Tuesday, November 8, 2011

Chocolate-Pear Jam

     I love jam.  I love it for cooking.  I love it for sauces.  I love it dripping down my hand as it slips off warm toast.  It makes that AM rush out the door, toast balanced on the coffee mug and trying to scrape frost of the car, routine bearable.
     Jam often evokes the image of moo-mooed grandmas in hot kitchens, elbow deep in pulp.  I, on the other hand, have been on a recent mission to upscale jam.  I'm convinced jam deserves a place in gourmet kitchens next to smoked paprika and pink salt.  But it retains a timeless quality that corn foam lacks.  
     I tried a few experiments.  I put salt in blueberry jam.  The first batch was like what you might imagine a blueberry would taste like if it washed up on the shores of New Jersey.  The next batch was fantastic and I served it with roasted marshmallows and Graham crackers.  I made jam from Shallots and port and served it with goat cheese. I considered these successes.   Then I was seduced by the Top Chef bandwagon and tried to create a bacon jam.  I put it in a BLT.  It was a weird pap of a surrogate. It was less jam and more fat spread.  I should have just used bacon.
      I tried not to be discouraged.  I kept trying to add a little this or that to a classic jam recipe until I found what I wanted.  Then I found some windfall pears at the farmer's market. I made Chocolate- Pear Jam.

Chocolate pear Jam:
5-7 very ripe pears
3 cups sugar
Half a vanilla bean
4 oz good quality chocolate, like Valhrona, chopped into small pieces
4 sterilized pt jars or a container for storing

     Peel and chop the pears into small pieces.  Depending on the variety of pear you use, the pieces may not cook down completely, so you will have small chunks in your jam.   Chop the pears so that you will still be able to spread the jam.  Put the pears into a heavy bottomed pot.
     Split the vanilla bean and scrape out the seeds.  Add seeds and pod to the pot. How to split a vanilla bean
     Add the sugar.  Boil until the mixture gels.  There are tons of techniques for telling if a jam is ready.  Dripping it off a spoon, dropping it on a cold plate, bringing it a Voodoo priestess, use what ever technique you prefer.  If you don't have a preferred method, use a thermometer.  Jams should start to gel at 120 degrees Fahrenheit. 
     Remove from heat and stir in the chocolate.  When the chocolate melts, remove the vanilla bean and poor into jars.  Continue with the canning process or store in the refrigerator for up to 2 weeks. 
                                   Anyone had an amazing jam?
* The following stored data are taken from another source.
(** How the loop has cut the queue [chan0] into datagrams since the
    socket held [w0]: [groups] were written, one datagram each, and
    [rest] are the lines after them.  While the loop runs, [rest] is the
    lines in the buffer followed by those still queued, and the buffer is
    within the packet length unless it holds one line alone. *)
Definition batched (pl : Z) (chan0 w0 : list bytes) (s : Relay * Loop)
    (groups : list (list bytes)) (rest : list bytes) : Prop :=
  packetLength (fst s) = pl /\
  written (conn (fst s)) = w0 ++ map (@concat byte) groups /\
  chan0 = concat groups ++ rest /\
  Forall (datagram_group pl) groups /\
  (status (snd s) = Running ->
   exists cur : list bytes,
     buffer (snd s) = concat cur /\
     rest = cur ++ bufferChannel (fst s) /\
     representable (buffer (snd s)) /\
     (len (concat cur) <= pl \/ (length cur <= 1)%nat)).

(** The schedule that takes every queued line and then ticks. *)
Definition drain (r : Relay) : list SelectCase :=
  List.repeat Recv (length (bufferChannel r)) ++ [Tick].

End RelayBatch.

Module Lifecycle.
Import Go Main.

(** The signal the reloader asks to be notified of. *)
Inductive Signal : Type := SIGHUP.

(** [s.String()] *)
Definition Signal_String (s : Signal) : bytes :=
  match s with
  | SIGHUP => list_byte_of_string "hangup"
  end.

(** A call on the process logger. *)
Definition log (p : Process) (lv : Slog.Level) (m : string)
    (kv : list (string * Slog.Value)) : Process :=
  mkProcess (metrics p) (Slog.log (logger p) lv m kv).

(** What a handler did to its [http.ResponseWriter], oldest call first. *)
Inductive ResponseCall : Type :=
| WriteHeader (code : Z)
| Write (data : string).

Definition ResponseWriter : Type := list ResponseCall.

(** [fmt.Fprintf(w, s)] with a format without verbs. *)
Definition Fprintf (w : ResponseWriter) (s : string) : ResponseWriter :=
  w ++ [Write s].

Definition MethodPut : string := "PUT".
Definition MethodPost : string := "POST".

(** All reloads counted so far, whatever their outcome. *)
Definition reloads_total (m : Metrics) : nat :=
  (Prom.WithLabelValues (configLoads m) ["failure"]
   + Prom.WithLabelValues (configLoads m) ["success"])%nat.

Section Functions.
Context `{MapperPackages}.

(** The body of the loop of [sighupConfigReloader], for one signal taken
    from the channel. *)
Definition sighupConfigReloader_body (fileName : string)
    (st : MetricMapper * Process) (s : Signal) : MetricMapper * Process :=
  if bool_decide (fileName = "") then
    (fst st,
     log (snd st) Slog.Warn "Received signal but no mapping config to reload"
         [("signal", Slog.VString (Signal_String s))])
  else
    reloadConfig fileName (fst st)
      (log (snd st) Slog.Info "Received signal, attempting reload"
           [("signal", Slog.VString (Signal_String s))]).

(** [sighupConfigReloader] along the signals its channel delivers. *)
Definition sighupConfigReloader (fileName : string) (mapper : MetricMapper)
    (p : Process) (signals : list Signal) : MetricMapper * Process :=
  fold_left (sighupConfigReloader_body fileName) signals (mapper, p).

(** The handler [main] registers for [/-/reload], on a request with the
    given method. *)
Definition reloadHandler (mappingConfig : string) (method : string)
    (w : ResponseWriter) (thisMapper : MetricMapper) (p : Process)
    : ResponseWriter * (MetricMapper * Process) :=
  if bool_decide (method = MethodPut) || bool_decide (method = MethodPost)
  then
    let w1 := Fprintf w "Requesting reload" in
    if bool_decide (mappingConfig = "") then
      (w1,
       (thisMapper,
        log p Slog.Warn
            "Received lifecycle api reload but no mapping config to reload"
            []))
    else
      (w1,
       reloadConfig mappingConfig thisMapper
         (log p Slog.Info "Received lifecycle api reload, attempting reload"
              []))
  else (w, (thisMapper, p)).

End Functions.

End Lifecycle.

(** ** The channel with its capacity *)

Module BoundedChannel.
Import Go Relay RelaySpec.

(** [make(chan []byte, 100)] in [NewRelay]. *)
Definition capacity : nat := 100.

(** The statements of [RelayLine] before the send on the channel: the
    relay after them, and the value the call goes on to send, if it gets
    that far. *)
Definition RelayLine_before_send (r : Relay) (l : bytes)
    : Relay * option bytes :=
  let lineLength := to_uint (len l) in
  if lineLength =? 0 then
    (log r Slog.Debug "Empty line, not relaying" [], None)
  else if lineLength >? uint_sub (packetLength r) 1 then
    (inc_longLinesTotal
       (log r Slog.Warn "line too long, not relaying"
            [("length", Slog.VUint lineLength);
             ("max", Slog.VUint (packetLength r))]),
     None)
  else
    let r1 := log r Slog.Debug "Relaying line" [("line", Slog.VString l)] in
    let l' := if negb (HasSuffix l newline) then l ++ newline else l in
    (inc_relayedLinesTotal r1, Some l').

(** The relay, its loop, and the values of the calls of [RelayLine] that
    wait on the full channel, oldest first. *)
Record System : Type := mkSystem {
  relay : Relay;
  loop : Loop;
  waiting : list bytes
}.

(** [r.bufferChannel <- v]: with room in the channel the value is queued
    and the call returns; on a full channel the sender waits. *)
Definition send (s : System) (v : bytes) : System :=
  if (length (bufferChannel (relay s)) <? capacity)%nat then
    mkSystem (with_channel (relay s) (bufferChannel (relay s) ++ [v]))
             (loop s) (waiting s)
  else mkSystem (relay s) (loop s) (waiting s ++ [v]).

(** A receive that makes room lets the oldest waiting sender complete. *)
Definition settle (s : System) : System :=
  match waiting s with
  | [] => s
  | v :: ws =>
      if (length (bufferChannel (relay s)) <? capacity)%nat then
        mkSystem (with_channel (relay s) (bufferChannel (relay s) ++ [v]))
                 (loop s) ws
      else s
  end.

(** A listener calls [RelayLine], or the loop takes a turn. *)
Definition bounded_step (s : System) (e : Event) : System :=
  match e with
  | Call l =>
      match RelayLine_before_send (relay s) l with
      | (r1, Some v) => send (mkSystem r1 (loop s) (waiting s)) v
      | (r1, None) => mkSystem r1 (loop s) (waiting s)
      end
  | Turn c =>
      settle (mkSystem (fst (relayOutput_step c (relay s, loop s)))
                       (snd (relayOutput_step c (relay s, loop s)))
                       (waiting s))
  end.

Definition bounded_run (es : list Event) (s : System) : System :=
  fold_left bounded_step es s.

(** The lines the listeners passed, in the order of the calls. *)
Definition calls (es : list Event) : list bytes :=
  flat_map (fun e => match e with
                     | Call l => [l]
                     | Turn _ => []
                     end) es.

(** The channel holds the first [capacity] of the lines [all] and the
    senders wait with the others. *)
Definition filled (s : System) (all : list bytes) : Prop :=
  bufferChannel (relay s) = take capacity all /\
  waiting s = drop capacity all.

End BoundedChannel.

(** ** Facts on the Go primitives *)

Module GoFacts.
Import Go.

Lemma uint_modulus_eq : uint_modulus = 18446744073709551616.
Proof. reflexivity. Qed.

Lemma max_int_eq : max_int = 9223372036854775807.
Proof. reflexivity. Qed.

Lemma len_nonneg {A : Type} (s : list A) : 0 <= len s.
Proof. unfold len. lia. Qed.

Lemma len_app {A : Type} (s t : list A) : len (s ++ t) = len s + len t.
Proof. unfold len. rewrite length_app. lia. Qed.

Lemma len_nil_iff {A : Type} (s : list A) : len s = 0 <-> s = [].
Proof.
  unfold len. split.
  - destruct s; [reflexivity | simpl; lia].
  - intros ->. reflexivity.
Qed.

Lemma to_uint_id (z : Z) : is_uint z -> to_uint z = z.
Proof.
  unfold is_uint, to_uint, max_uint. intros Hz.
  apply Z.mod_small. lia.
Qed.

Lemma to_uint_range (z : Z) : is_uint (to_uint z).
Proof.
  unfold is_uint, to_uint, max_uint.
  pose proof (Z.mod_pos_bound z uint_modulus) as Hb.
  rewrite uint_modulus_eq in *. lia.
Qed.

Lemma to_uint_len {A : Type} (s : list A) :
  representable s -> to_uint (len s) = len s.
Proof.
  intros Hs. apply to_uint_id. unfold is_uint, max_uint.
  pose proof (len_nonneg s). unfold representable in Hs.
  rewrite uint_modulus_eq. rewrite max_int_eq in Hs. lia.
Qed.

(** Converting the wrapped [int] sum to [uint] gives the sum modulo
    2^64: the detour through [int] is not visible. *)
Lemma to_uint_int_add (a b : Z) : to_uint (int_add a b) = to_uint (a + b).
Proof.
  unfold to_uint, int_add, to_int.
  rewrite Zplus_mod_idemp_l.
  f_equal. lia.
Qed.

Lemma uint_sub_one_pos (p : Z) : 1 <= p <= max_uint -> uint_sub p 1 = p - 1.
Proof.
  intros Hp. unfold uint_sub. apply to_uint_id.
  unfold is_uint. lia.
Qed.

Lemma uint_sub_one_zero : uint_sub 0 1 = max_uint.
Proof. reflexivity. Qed.

Lemma representable_sum_no_wrap {A : Type} (s t : list A) :
  representable s -> representable t ->
  to_uint (int_add (len s) (len t)) = len s + len t.
Proof.
  intros Hs Ht. rewrite to_uint_int_add. apply to_uint_id.
  unfold is_uint, max_uint, representable in *.
  pose proof (len_nonneg s). pose proof (len_nonneg t).
  rewrite uint_modulus_eq. rewrite max_int_eq in *. lia.
Qed.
  1. The salted blueberry jam s'mores were amazing! And you can't go wrong with chocolate.

    It's funny, I was thinking this morning about the first time I had homemade grape jam, and how delicious it was. Odd that you posted this today!

    How about something incorporating cinnamon?

  2. Well, there's always apple cinnamon, but what about a carrot jam with Moroccan spices? Cinnamon would be one of those. Thanks for the inspiration!